WHATEVER they come up with, it's satisfying to know that somebody has come up with something on them - specifically an Internet site devoted to jokes about economists (to be found at: http://netec.mcc.ac. uk/JokEc.html). Here's one...
An experienced economist and a not-so-experienced economist are walking along the road when they come across some dog mess. Says the experienced economist to his colleague: "If you eat it I'll give you pounds 20,000." The not so experienced economist crunches his numbers and figures out that he's better off eating it, does so, and collects his pounds 20,000.
A little further down the road they come across another little doggie present. Says the not so experienced economist: "Now if you eat that I'll give you pounds 20,000." After evaluating the proposal the experienced economist does the deed and gets the money.
Further on yet, the not so experienced economist is looking perplexed. "Look, we both have the same amount of money we had before, but we both ate s-. I don't see us being better off."

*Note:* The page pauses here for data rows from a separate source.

(** * jkh-server: task lifecycle, inspection results and inspection acts

    A shallow embedding of the core of the inspection workflow:
    - [pkg/service/task.go]: the status automaton and [UpdateTaskStatus];
    - the inspection-result service: [validateTaskAndElement],
      [CreateOrUpdateResult];
    - [pkg/service/inspectionact.go]: [CreateOrUpdateAct], [ApproveAct],
      [GeneratePDFForAct], [generatePDF];
    - [pkg/handlers/task.go]: [SubmitTask].

    The ent client is modelled as an in-memory relational store, the file
    system as a finite map from paths to file contents, the logger as a list
    of lines, and the wall clock as a sequence of readings.  Every call that
    can fail for reasons outside the program (a database round trip, a file
    operation, loading a font) consults a fault oracle, so that each
    [if err != nil] branch of the source can be taken. *)

From Stdlib Require Import Ascii.
From stdpp Require Import gmap strings list pretty sorting.

Local Open Scope string_scope.
Local Open Scope list_scope.
Local Open Scope Z_scope.

(** ** Wall-clock time *)

(** A [time.Time] value, by its calendar fields.  Two readings of the clock
    in the same second differ in [nsec] only. *)
Record Time := mkTime {
  year : Z; month : Z; day : Z;
  hour : Z; minute : Z; second : Z;
  nsec : Z
}.
(** * SkyRide booking repository: [src/integrations/supabase/bookings.ts]

    A shallow embedding of the four operations of the module
    ([saveBooking], [fetchUserBookings], [fetchAllBookings],
    [updateBookingStatus]), of the two record mappings they perform, and
    of the [bookings] table declared by the SQL migration, followed by the
    properties of the specification that concern them and by further
    properties of the module. *)

From Stdlib Require Import ZArith Lia.
From stdpp Require Import base option list sorting strings.

Local Open Scope string_scope.
Local Open Scope Z_scope.

(** ** JavaScript values *)

(** A Number, by IEEE 754 class; a finite non-zero value is
    [(-1)^negative * mantissa * 2^exponent]. *)
Inductive number : Type :=
  | NaN
  | Infinity (negative : bool)
  | Zero (negative : bool)
  | Finite (negative : bool) (mantissa : positive) (exponent : Z).

(** The Number of an integer literal. *)
Definition number_of_Z (z : Z) : number :=
  match z with
  | Z0 => Zero false
  | Zpos p => Finite false p 0
  | Zneg p => Finite true p 0
  end.

(** A property of an object read at run time: TypeScript's annotations are
    erased and the rows are read as [any], so a property is [undefined]
    (absent), [null], or holds a value of its declared type. *)
Inductive optional (A : Type) : Type :=
  | undefined
  | null
  | value (a : A).
Arguments undefined {A}.
Arguments null {A}.
Arguments value {A} a.

(** ToBoolean on the values of a type. *)
Class Truthy (A : Type) := truthy : A → bool.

"Ah," says the older and wiser economist, "that may be true, but you overlook the fact that we've just been involved in pounds 40,000 of trade."
THAT'S enough economists for the time being. Let's talk about futurists. Welcome to the wonderful world of Watts Wacker.
Mr Wacker works for the highly-respected Californian (natch) research consultancy SRI. Readers of our daily sister paper may be familiar with his name after reading earlier this week a discussion of his latest work, The 500 Year Delta, by my colleague Roger Trapp.
Among Mr Wacker's ideas about the ways that commerce and culture will be formed in the future is the notion of homophyly - meaning the way that, according to the Financial Times, "...objects, when in close proximity to each other [tend] to assume the characteristics of each other - in much the way that long-term dog owners are supposed to take on a resemblance to their pet". (I intend to be nothing less than complimentary in noting that, in a recent photograph, Mr Wacker himself bears more than a passing resemblance to Keith Flint, singer with "rave" group The Prodigy, he of the twin-pronged hairdo and extensive nose furniture.) The similarity of the shops that fill our shopping malls and the globalisation of cultural icons - eg EuroDisney - are examples of homophyly in action.
Mr Wacker also advises companies that they should consider formulating 500-year business plans - wise advice no doubt if they intend to continue homophylysing the high street. But what would the corporate landscape look like now had futurists of Mr Wacker's calibre been around in previous centuries? Our newspaper industry, rather than being populated by the likes of News International, Mirror Group and Hollinger would be the site of circulation wars between Caxton Corp and the Gutenberg Group Inc; Mrs Miggin's Pie Shops would be in court over leaflets claiming that they were selling less than nutritious fare and were responsible for the destruction a vast tracts of rain forest; and the playboy offspring of the head of Medici Worldwide Holdings would be entertaining a royal divorcee on his Mediterranean-anchored yacht.
PS: HOW many conservative economists does it take to change a light bulb? None. There is no need to change the light bulb. All the conditions for illumination are in place.